Panel Paper:
The Effects of Changes in School Entry Age and Duration on Student Performance: Evidence from Brazilian Primary Schooling Reform
Friday, March 9, 2018
Room 24 (Burkle Family Building at Claremont Graduate University)
*Names in bold indicate Presenter
Despite growing interest in the impact of altering school entry age and the duration of compulsory education, there have been very few opportunities to evaluate policies that mandate changes in these factors, particularly school entry age. We examine Brazil’s 2006 compulsory schooling reform, which increased the length of primary education by one year and lowered the minimum age of entry to primary school. We exploit the differences in the years that schools adopted this policy as a major source of variation and use students’ birth months to examine school entry age.

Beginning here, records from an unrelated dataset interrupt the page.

(** X15: after a successful [put] of [value] under [key], a [get] of
    [key] that the service answers with the document it was sent returns
    [json.loads(json.dumps(value))], which is [value] itself when [value]
    is a JSON value. *)
Theorem put_then_get_round_trip key value t1 t2 w w1 body req r srv :
  Client.put transport key value t1 w = (Returns tt, w1) ->
  req_data <$> issued transport (Put key value t1) w = [Some body] ->
  issued transport (Get key t2) w1 = [req] ->
  transport req (server w1) = (Returns r, srv) ->
  ~ http_error r ->
  content r = Document (JObject [("ok", JBool true); ("result", body)]) ->
  fst (Client.get transport key t2 w1) = Returns (loads body) /\
  (json_native value -> loads body = value).
Proof.
  intros _ Hsent Hreq Htr Hstatus Hbody.
  assert (Hd : dumps value = Some body).
  { rewrite invoke_issued in Hsent. cbn [call_body] in Hsent.
    destruct (dumps value) as [text|]; [| discriminate].
    by injection Hsent as ->. }
  split.
  - change (Client.get transport key t2) with (invoke transport (Get key t2)).
    rewrite (answered_outcome transport _ w1 req r srv Hreq Htr).
    by rewrite (check_dict r _ _ _ Hstatus Hbody eq_refl).
  - intros Hn. destruct (native_round_trip value Hn) as (j & Ej & Rj).
    congruence.
Qed.

End Values.

(** ** More concrete runs *)


Lemma array_body_witness :
  ((JString "ok" ∈ [JString "ok"; JNumber 1]) /\
   exists msg,
     fst (invoke (canned (response_of 200 (Document (JArray [JString "ok"; JNumber 1]))))
            (Get "k" None) (fresh "tok" tt)) =
     Raises (Exn TypeError msg)) \/
  ((JString "ok" ∉ [JString "ok"; JNumber 1]) /\
   fst (invoke (canned (response_of 200 (Document (JArray [JString "ok"; JNumber 1]))))
          (Get "k" None) (fresh "tok" tt)) =
   Raises (Exn JsonstoreError "Call to jsonstore failed")).
Proof.
  apply (array_body_outcome
           (canned (response_of 200 (Document (JArray [JString "ok"; JNumber 1]))))
           (Get "k" None) (fresh "tok" tt)
           (call_request (Get "k" None) (fresh "tok" tt) None)
           (response_of 200 (Document (JArray [JString "ok"; JNumber 1]))) tt
           [JString "ok"; JNumber 1]).
  - reflexivity.
  - reflexivity.
  - unfold http_error. cbn. lia.
  - reflexivity.
Defined.

Lemma string_body_witness :
  (str_contains "ok" "broken" = true /\
   exists msg,
     fst (invoke (canned (response_of 200 (Document (JString "broken"))))
            (Put "k" (PInt 1) None) (fresh "tok" tt)) =
     Raises (Exn TypeError msg)) \/
  (str_contains "ok" "broken" = false /\
   fst (invoke (canned (response_of 200 (Document (JString "broken"))))
          (Put "k" (PInt 1) None) (fresh "tok" tt)) =
   Raises (Exn JsonstoreError "Call to jsonstore failed")).
Proof.
  apply (string_body_outcome
           (canned (response_of 200 (Document (JString "broken"))))
           (Put "k" (PInt 1) None) (fresh "tok" tt)
           (call_request (Put "k" (PInt 1) None) (fresh "tok" tt)
              (Some (JNumber 1)))
           (response_of 200 (Document (JString "broken"))) tt "broken").
  - reflexivity.
  - reflexivity.
  - unfold http_error. cbn. lia.
  - reflexivity.
Defined.

Lemma listed_exception_witness :
  fst (invoke (unreachable (Exn Timeout "Read timed out"))
         (Post "k" (PInt 1) None) (fresh "tok" tt)) =
  Raises (Exn JsonstoreError "Read timed out").
Proof.
  apply (listed_exception_keeps_its_message
           (unreachable (Exn Timeout "Read timed out"))
           (Post "k" (PInt 1) None) (fresh "tok" tt)
           (call_request (Post "k" (PInt 1) None) (fresh "tok" tt)
              (Some (JNumber 1)))
           (Exn Timeout "Read timed out") tt).
  - reflexivity.
  - reflexivity.
  - reflexivity.
Defined.

Lemma unlisted_exception_witness :
  fst (invoke (unreachable (Exn TypeError "timeout must be a number"))
         (Delete "k" (Some (PStr "soon"))) (fresh "tok" tt)) =
  Raises (Exn TypeError "timeout must be a number").
Proof.
  apply (unlisted_exception_propagates
           (unreachable (Exn TypeError "timeout must be a number"))
           (Delete "k" (Some (PStr "soon"))) (fresh "tok" tt)
           (call_request (Delete "k" (Some (PStr "soon"))) (fresh "tok" tt) None)
           (Exn TypeError "timeout must be a number") tt).
  - reflexivity.
  - reflexivity.
  - reflexivity.
Defined.

Lemma decode_error_witness :
  fst (invoke (canned (response_of 200 (Undecodable "Expecting value")))
         (Post "k" (PInt 1) None) (fresh "tok" tt)) =
  Raises (Exn JsonstoreError "Expecting value").
Proof.
  apply (decode_error_keeps_its_message
           (canned (response_of 200 (Undecodable "Expecting value")))
           (Post "k" (PInt 1) None) (fresh "tok" tt)
           (call_request (Post "k" (PInt 1) None) (fresh "tok" tt)
              (Some (JNumber 1)))
           (response_of 200 (Undecodable "Expecting value")) tt).
  - reflexivity.
  - reflexivity.
  - unfold http_error. cbn. lia.
  - reflexivity.
Defined.

Lemma modifier_succeeds_witness :
  fst (invoke (canned (response_of 201 (Document (JObject [("ok", JBool true)]))))
         (Delete "k" None) (fresh "tok" tt)) = Returns PNone.
Proof.
  apply (modifier_succeeds_iff
           (canned (response_of 201 (Document (JObject [("ok", JBool true)]))))
           (Delete "k" None) (fresh "tok" tt)
           (call_request (Delete "k" None) (fresh "tok" tt) None)
           (response_of 201 (Document (JObject [("ok", JBool true)]))) tt
           [(PStr "ok", PBool true)]).
  - reflexivity.
  - reflexivity.
  - eexists. split; reflexivity.
  - discriminate.
  - split; [unfold http_error; cbn; lia |].
    exists (PBool true). split; reflexivity.
Defined.

Lemma missing_result_witness :
  fst (Client.get (canned (response_of 200 (Document (JObject [("ok", JBool true)]))))
         "k" None (fresh "tok" tt)) =
  Raises (Exn JsonstoreError "'result'").
Proof.
  apply (missing_result_message
           (canned (response_of 200 (Document (JObject [("ok", JBool true)]))))
           "k" None (fresh "tok" tt)
           (call_request (Get "k" None) (fresh "tok" tt) None)
           (response_of 200 (Document (JObject [("ok", JBool true)]))) tt
           [(PStr "ok", PBool true)] (PBool true)).
  - reflexivity.
  - reflexivity.
  - unfold http_error. cbn. lia.
  - eexists. split; reflexivity.
  - reflexivity.
  - reflexivity.
  - reflexivity.
Defined.

Lemma raised_exception_classes_witness :
  exn_type (Exn ValueError "Circular reference detected") = JsonstoreError \/
  exn_type (Exn ValueError "Circular reference detected") = TypeError \/
  (Exn ValueError "Circular reference detected" =
     Exn ValueError "Circular reference detected" /\
   issued (canned (response_of 200 (Document success_body)))
     (Post "k" (PList [PBack]) None) (fresh "tok" tt) = []) \/
  exists req,
    issued (canned (response_of 200 (Document success_body)))
      (Post "k" (PList [PBack]) None) (fresh "tok" tt) = [req] /\
    fst (canned (response_of 200 (Document success_body)) req
           (server (fresh "tok" tt))) =
      Raises (Exn ValueError "Circular reference detected") /\
    isinstance (Exn ValueError "Circular reference detected")
      Client.normalized = false.
Proof.
  apply (raised_exception_classes
           (canned (response_of 200 (Document success_body)))
           (Post "k" (PList [PBack]) None) (fresh "tok" tt)
           (Exn ValueError "Circular reference detected")).
  reflexivity.
Defined.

Using school censuses and data from the national standardized exam (Prova Brasil), we find that the overall impact of the policy was that Portuguese and Mathematics test scores increased by approximately 0.1 standard deviations among 5th-year students. The impact faded out among 9th-year students, declining to approximately a 0.05 standard deviation increase in both subjects. We also examine the heterogenous impacts of the policy based on parental characteristics and prior education, describe different mechanisms through which the policy may have influenced students’ cognitive outcomes, and conduct various robustness checks to verify the paper’s interpretation.